As I said, these situations may turn out to be rare. But we can imagine, let us suppose, a young woman many of whose relatives have suffered from a variety of different cancers, including colorectal, endometrial and gastric cancer. There is a suggestion that the family has a familial cancer pre-disposing syndrome and that the young woman may have inherited it. The only way of finding out is to test an unaffected family member after identifying the gene mutation in a person known to be affected. Let us imagine that the one relative who is still alive and who has previously contracted cancer refuses to give a DNA sample for testing and refuses to allow a sample of tumour tissue to be tested. The young woman is therefore left high and dry. She does not know whether she should undergo the recommended regime of screening. Some screening tests are themselves risky. The refusal of the woman's relative to give consent may be perverse and unreasonable but as the Bill stands there is nothing that she can do. She is denied even the opportunity of presenting her case to a judge.
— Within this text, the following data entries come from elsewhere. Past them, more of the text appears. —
Lemma wp_process_init_env process env0 pid name priority ipc ser sysclock_ep stack_ep rx tx blocks owners s :
  env_ready pid ipc ser rx tx blocks owners s ->
  wp (sel4osapi_process_init_env process env0 pid name priority ipc ser sysclock_ep stack_ep) (fun r s' => exists e aep,
    r = (0, e, aep) /\ env_made pid name priority (given_caps process) ipc ser sysclock_ep stack_ep aep rx e (root_of (is_root s')) (native (is_proc s')) /\
    table_rep (table (is_proc s')) blocks (give pid (claimed owners) owners) /\
    blocks_at (native (is_proc s')) pid (next_free (native (is_proc s)) + 2) blocks (claimed owners) /\
    env_after (pe_untypeds e) (penv (is_proc s)) (next_free (native (is_proc s)) + 2) (claimed owners) /\
    reaches (env_slots rx tx) (root_of (is_root s)) (root_of (is_root s'))) s.
Proof.
  intros [Hcr Hslots Hbase Hrx Htx Hle Hmr Hmt Hms Hroom Hspace]. unfold sel4osapi_process_init_env, env_slots in *.
  pose proof (cr_slots _ _ _ _ Hcr) as Hpos. set (nf := next_free (native (is_proc s))) in *.
  pose proof (claimed_real _ _ _ _ Hcr) as Hcl.
  assert (Hcn : (length (claimed owners) <= length owners)%nat) by (unfold claimed; pose proof (free_blocks_length owners); rewrite length_take; lia).
  pose proof (block_caps_length pid _ _ Hcl) as Hbc.
  apply (wp_process_caps pid _ _ blocks owners); [done|fold nf; lia|]. fold nf. intros s3 Htab Hc3 Henv Hf3 Hr3 N3.
  wp_step. apply wp_copy_checked; [lia|]. intros s4 G4. pose proof (grew_next _ _ _ _ _ G4) as N4. cbn [length] in N4.
  destruct (gr_root _ _ _ _ _ G4) as [_ L4]. rewrite Hr3 in L4.
  wp_step. eapply wp_mono; [apply wp_make_idling_aep; lia|]. intros [aep slot] s5 [Hslot G5]. cbn [fst snd] in *.
  pose proof (grew_next _ _ _ _ _ G5) as N5. cbn [length] in N5.
  pose proof (grew_trans _ _ _ _ _ _ _ _ _ G4 G5) as G45. pose proof (gr_free _ _ _ _ _ G45) as F5. destruct (gr_root _ _ _ _ _ G45) as [[_ Hk5] L5]. rewrite Hr3 in Hk5, L5.
  wp_step. eapply wp_mono.
  { apply (wp_map_ipc_buffers ipc rx tx); [done|done|done| | |lia|lia]; by eapply mapped_pages_keeps. }
  intros bufs s6 (Hb1 & Hb2 & G6 & Hsh1 & Hsh2). pose proof (grew_next _ _ _ _ _ G6) as N6. cbn [length] in N6.
  pose proof (grew_trans _ _ _ _ _ _ _ _ _ G45 G6) as G46.
  wp_step. apply wp_copy_checked; [lia|]. intros s7 G7. pose proof (grew_next _ _ _ _ _ G7) as N7. cbn [length] in N7.
  wp_step. apply wp_copy_checked; [lia|]. intros s8 G8. pose proof (grew_next _ _ _ _ _ G8) as N8. cbn [length] in N8.
  pose proof (grew_trans _ _ _ _ _ _ _ _ _ G46 (grew_trans _ _ _ _ _ _ _ _ _ G7 G8)) as G48.
  pose proof (gr_free _ _ _ _ _ G48) as F8. destruct (gr_root _ _ _ _ _ G48) as [[_ Hk8] L8]. rewrite Hr3 in Hk8, L8.
  wp_step. eapply wp_mono; [apply (wp_map_serial_buffer ser); [by eapply mapped_pages_keeps|lia|lia]|].
  intros buf s9 (Hb3 & G9 & Hsh3). pose proof (grew_next _ _ _ _ _ G9) as N9. cbn [length] in N9.
  wp_step. apply wp_copy_checked; [lia|]. intros s10 G10. pose proof (grew_next _ _ _ _ _ G10) as N10. cbn [length] in N10.
  pose proof (grew_trans _ _ _ _ _ _ _ _ _ G9 G10) as G910.
  pose proof (grew_trans _ _ _ _ _ _ _ _ _ (grew_trans _ _ _ _ _ _ _ _ _ G7 G8) G910) as G710.
  destruct (grew_trans _ _ _ _ _ _ _ _ _ G48 G910) as [Ht He Hc Hm _ [Hk Hs]]. rewrite Hr3 in Hk, Hs.
  destruct cspace_bits_ok as [Hbits Hend]. pose proof (Z.pow_lt_mono_r 2 _ 32 ltac:(lia) ltac:(lia) (proj2 Hbits)).
  rewrite Z.shiftl_1_l, <- Hend. rewrite !u32_small by (unfold is_u32; lia).
  wp_step. apply wp_assert; [apply Z.ltb_lt; cbn; lia|]. wp_steps. eexists _, aep. split; [reflexivity|].
  rewrite Hc3, <- !app_assoc in Hc. cbn [app] in Hc.
  split_and!; [|by rewrite Ht| |by rewrite He|split; [done|lia]].
  2:{ eapply blocks_at_app; [exact Hcl| |].
      - rewrite Hc. apply (app_assoc _ [_; _]).
      - unfold nf, next_free. rewrite length_app. cbn [length]. lia. }
  split; cbn [pe_name pe_page_directory pe_tcb pe_sysclock_server_ep pe_idling_aep pe_stack_op_ep pe_serial sl_server_ep pe_fault_endpoint
    pe_free_slots pe_ipcclient ic_rx_buf ic_tx_buf sl_buf]; try done.
  - by eexists.
  - eapply caps_in_place; [exact Hc|unfold nf, next_free; lia|lia..].
  - split; [f_equal; lia|lia].
  - exact (shared_pages_grew _ _ _ _ _ _ _ _ G710 Hsh1).
  - exact (shared_pages_grew _ _ _ _ _ _ _ _ G710 Hsh2).
  - exact (shared_pages_grew _ _ _ _ _ _ _ _ G10 Hsh3).
  - split_and!; [done..|lia].
Qed.

(** C2: A new process gets the environment it is told it has.  When the root task
    has mapped the buffers and there is room, [sel4osapi_process_init_env]
    succeeds: every capability the environment names is in the CSpace of the
    process, a copy of the right one badged with the pid, and so are the blocks of
    untyped memory, which are recorded as its own; all of them lie below the range
    of free slots; and its receive and serial buffers are page by page the frames
    of the root task's, the transmit buffer in as many pages as the receive
    buffer has. *)
Theorem process_env_made process env0 pid name priority ipc ser sysclock_ep stack_ep rx tx blocks owners s :
  env_ready pid ipc ser rx tx blocks owners s ->
  wp (sel4osapi_process_init_env process env0 pid name priority ipc ser sysclock_ep stack_ep) (fun r s' => exists e aep,
    r = (0, e, aep) /\ env_made pid name priority (given_caps process) ipc ser sysclock_ep stack_ep aep rx e (root_of (is_root s')) (native (is_proc s')) /\
    table_rep (table (is_proc s')) blocks (give pid (claimed owners) owners) /\
    blocks_at (native (is_proc s')) pid (next_free (native (is_proc s)) + 2) blocks (claimed owners) /\
    env_after (pe_untypeds e) (penv (is_proc s)) (next_free (native (is_proc s)) + 2) (claimed owners)) s.
Proof.
  intros Hready. eapply wp_mono; [by apply (wp_process_init_env _ _ _ _ _ _ _ _ _ _ _ _ _ _ Hready)|].
  intros r s' (e & aep & H1 & H2 & H3 & H4 & H5 & _). by exists e, aep.
Qed.

(** *** What it leaves alone in the root task: all that these calls do *)

Section init_env_moves.
Variable R : nat -> K -> K -> Prop.
Context {G : Graded R}.
Hypothesis op_moves : forall k n k', process_op k n k' -> R n k k'.

Local Abbreviation imoves n m := (moves (S := init_state K P) is_root R n m).

Lemma moves_root_call {A} n (f : K -> A * K) : (forall k, process_op k n (f k).2) -> imoves n (root_call f).
Proof. intros H s a s' [= <- <-]. apply op_moves, H. Qed.

Lemma moves_on_proc {A} (m : M (proc_state P) A) : imoves 0 (on_proc m).
Proof. by apply (moves_zoom is_root R). Qed.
One can think of numerous other examples. Duchene muscular dystrophy is a serious inherited disease which usually results in death in early adulthood. A woman planning to have a family may wish to know whether she is a carrier of the condition when another member of her family already has it. Let us suppose that this other person refuses to allow his DNA to be tested. Again, the Bill presents that woman with no option or opportunity to argue her case. It seems that here we are dealing, as so often, with a balance of rights and responsibilities.
I must ask the Minister whether she believes that by blocking all avenues such as those I have imagined, no matter what the circumstances, we are acting in accordance with the best principles of human rights and common humanity. One does not have to be a critic of the BillI certainly am notto believe that we are not doing so. I hope, therefore, that even at this late stage, the Minister might be persuaded to take this matter away and think about it again.